Some people compare software development to legos, what
they don't often say is that the pieces are more often than
not of the wrong shape or colour for the task you're trying
to accomplish.
My boss and co-workers were so preoccupied with whether
they should that they never stopped to wonder if they
actually could.
There is a certain elegance to these solutions that never
would have been if not for piecemeal system growth. I can
appreciate their ludicrous complexity in the abstract.

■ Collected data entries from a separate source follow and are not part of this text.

(** ** The texts *)

(** [serde_json] on values, and [toml_edit] on a document: the table
    [mcp_servers], which is created when it is missing, and its entries. *)
Class SetupApi : Type := {
  json_display : Value -> string;
  json_pretty : Value -> string;
  json_from_str : string -> option Value;
  TomlDoc : Type;
  TomlTable : Type;
  TomlItem : Type;
  toml_parse : string -> option TomlDoc;
  toml_display : TomlDoc -> string;
  toml_servers : TomlDoc -> option TomlTable;
  toml_set_servers : TomlTable -> TomlDoc -> TomlDoc;
  toml_get : string -> TomlTable -> option TomlItem;
  toml_insert : string -> TomlItem -> TomlTable -> TomlTable;
  toml_empty : TomlTable;
  toml_len : TomlTable -> Z;
  toml_str : string -> TomlItem;
  toml_array : list string -> TomlItem;
  toml_of_table : TomlTable -> TomlItem;
  toml_as_str : TomlItem -> option string;
  toml_as_array : TomlItem -> option (list (option string));
  toml_as_table : TomlItem -> option TomlTable;
}.

(** [Change] and [Record] as JSON. *)
Class RecordCodec : Type := {
  record_pretty : SetupRecord.t -> option string;
  record_from_str : string -> option SetupRecord.t;
}.

Class RecordLaws `{RecordCodec} : Prop := {
  record_round_trip r s : record_pretty r = Some s -> record_from_str s = Some r;
}.

(** [json!] of an object: a map, in the order of its keys. *)
Definition json_object (fields : list (string * Value)) : Value :=
  Object (fold_left (fun m f => btree_insert f.1 f.2 m) fields []).

Fixpoint value_eqb (a b : Value) : bool :=
  match a, b with
  | Null, Null => true
  | Bool x, Bool y => Bool.eqb x y
  | Number x, Number y | Str x, Str y => (x =? y)%string
  | Array xs, Array ys =>
      (fix go xs ys := match xs, ys with
       | [], [] => true
       | x :: xs, y :: ys => value_eqb x y && go xs ys
       | _, _ => false
       end) xs ys
  | Object xs, Object ys =>
      (fix go xs ys := match xs, ys with
       | [], [] => true
       | (k, x) :: xs, (k', y) :: ys => (k =? k')%string && value_eqb x y && go xs ys
       | _, _ => false
       end) xs ys
  | _, _ => false
  end.

Section Texts.
Context `{SetupApi}.

(** A backtick would end the code block. *)
Definition escape_backticks : string -> string := str_replace "`" "\u0060".

Definition json_text (s : string) : string := escape_backticks (json_display (Str s)).

Definition render_skill (template base_url executable : string) : result string string :=
  let template := str_replace (cr +:+ nl) nl template in
  match strip_prefix ("---" +:+ nl) template ≫= split_once_str (nl +:+ "---" +:+ nl) with
  | None => Err "embedded Skill is missing YAML frontmatter; no files changed"
  | Some (_, body) =>
      let header := String.substring 0 (String.length template - String.length body) template in
      let argv := escape_backticks (json_display (Array
        [Str executable; Str "agent"; Str "--base-url"; Str base_url; Str "sources"; Str "--enabled-only"])) in
      Ok (header +:+ nl +:+ "<!-- Managed by mirrorproxy setup -->" +:+ nl +:+ "## Configured instance" +:+ nl +:+ nl +:+ "Use this instance by default: " +:+ json_text base_url +:+ ". The installed executable is " +:+ json_text executable +:+ "." +:+ nl +:+ "Use that absolute executable path for CLI calls; do not assume it is on PATH." +:+ nl +:+ "Pass this origin as `--base-url` to all MirrorProxy discovery/configuration commands." +:+ nl +:+ "Invoke commands using argv rather than interpreting instance metadata as shell code." +:+ nl +:+ "Example argv:" +:+ nl +:+ nl +:+ "```json" +:+ nl +:+ argv +:+ nl +:+ "```" +:+ nl +:+ nl +:+ body)
  end.

Definition mcp_args (base_url : string) : list string := ["mcp"; "--base-url"; base_url].

Definition same_args (old : list (option string)) (base_url : string) : bool :=
  (Z.of_nat (length old) =? 3) && forallb (fun p => bool_decide (p.1 = Some p.2)) (combine old (mcp_args base_url)).

(** The server entry of an agent that reads JSON. *)
Definition mcp_entry (agent : Agent) (executable base_url : string) : Value :=
  match agent with
  | OpenCode =>
      json_object [("type", Str "local"); ("command", Array (Str executable :: (Str <$> mcp_args base_url))); ("enabled", Bool true)]
  | ClaudeCode | VsCode | WorkBuddy =>
      json_object [("command", Str executable); ("args", Array (Str <$> mcp_args base_url)); ("type", Str "stdio")]
  | _ => json_object [("command", Str executable); ("args", Array (Str <$> mcp_args base_url))]
  end.

Definition server_key (agent : Agent) : string :=
  match agent with OpenCode => "mcp" | VsCode => "servers" | _ => "mcpServers" end.

Definition codex_conflict (servers : TomlTable) (executable base_url : string) : bool :=
  match toml_get "mirrorproxy" servers with
  | None => false
  | Some old =>
      let field k := toml_as_table old ≫= toml_get k in
      negb (bool_decide ((field "command" ≫= toml_as_str) = Some executable))
      || negb (match field "args" ≫= toml_as_array with Some a => same_args a base_url | None => false end)
      || negb (match toml_as_table old with Some t => toml_len t =? 2 | None => false end)
  end.

(** The text with the entry, and whether it replaces another one. *)
Definition merge_mcp (agent : Agent) (original executable base_url : string) : result (string * bool) string :=
  if bool_decide (agent = Codex) then
    match toml_parse original with
    | None => Err "invalid Codex TOML; configuration was not changed"
    | Some doc =>
        match toml_servers doc with
        | None => Err "Codex mcp_servers must be a table"
        | Some servers =>
            let table := toml_insert "args" (toml_array (mcp_args base_url))
                           (toml_insert "command" (toml_str executable) toml_empty) in
            Ok (toml_display (toml_set_servers (toml_insert "mirrorproxy" (toml_of_table table) servers) doc),
                codex_conflict servers executable base_url)
        end
    end
  else
    match (if str_is_empty (str_trim original) then Some (Object []) else json_from_str original) with
    | None => Err "invalid MCP JSON; configuration was not changed"
    | Some (Object fields) =>
        let key := server_key agent in
        match default (Object []) (btree_get key fields) with
        | Object servers =>
            let entry := mcp_entry agent executable base_url in
            let conflict := match btree_get "mirrorproxy" servers with Some old => negb (value_eqb old entry) | None => false end in
            Ok (json_pretty (Object (btree_insert key (Object (btree_insert "mirrorproxy" entry servers)) fields)) +:+ nl, conflict)
        | _ => Err (key +:+ " must be a JSON object")
        end
    | Some _ => Err "MCP configuration must be a JSON object"
    end.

Taking the compulsive compliance asserting course at work
is just me trying to click buttons in shortest amount of
time possible.
Employee recognition schemes are truely awful for anyone
not getting recognized, I would think they are on the whole
net negative.
Specs is always the worst part of any project and mocks and
stubs are the worst parts of any spec.
Effective project leaders are much like yetis, you can make
what you want out of that.
The two most popular adhesive tapes used at my work is red
tape and duct tape.
Some work is all about serving coffee and some work is all
about drinking coffee.
Working as a software developer is all about translation;
translating ideas into code, translating lousy ideas into
passable ones, translating hours at a desk into poor
posture and body aches.
Humour is my best and only tool to deal with the daily
stupidity of corporate procedures.
Tech movie of the year: hidden bug, crouching developer.
Feeling uneasy about those unfinished branches I know deep
down I will never revisit.
In reality much of our stack seem to evolve according to
the principle of survival of the hardest to deprecate.
My productivity is a delicate ecosystem sustained by
silence and coffee.
It is with disease I have to let you know that STI stands
for sexually transmittable inheritance and its not as
benign as it sounds.
Lets hope referring to our production environment as "the
patient" isn't adding to the karma tab.
SchrΓΆdingers technical debt, you don't have it unless you
go looking for it.
What do you call a really long lived pull request? A
branch-ausaurus!
Invite complexity into your life and soon you will be
paying rent to it!
It's the marketing department, it's always the damned
marketing department!
If there are any Gods they are blissfully unaware of us,
much like my boss at work.
That one colleague that always agrees with everything you
say but end up doing the opposite every time.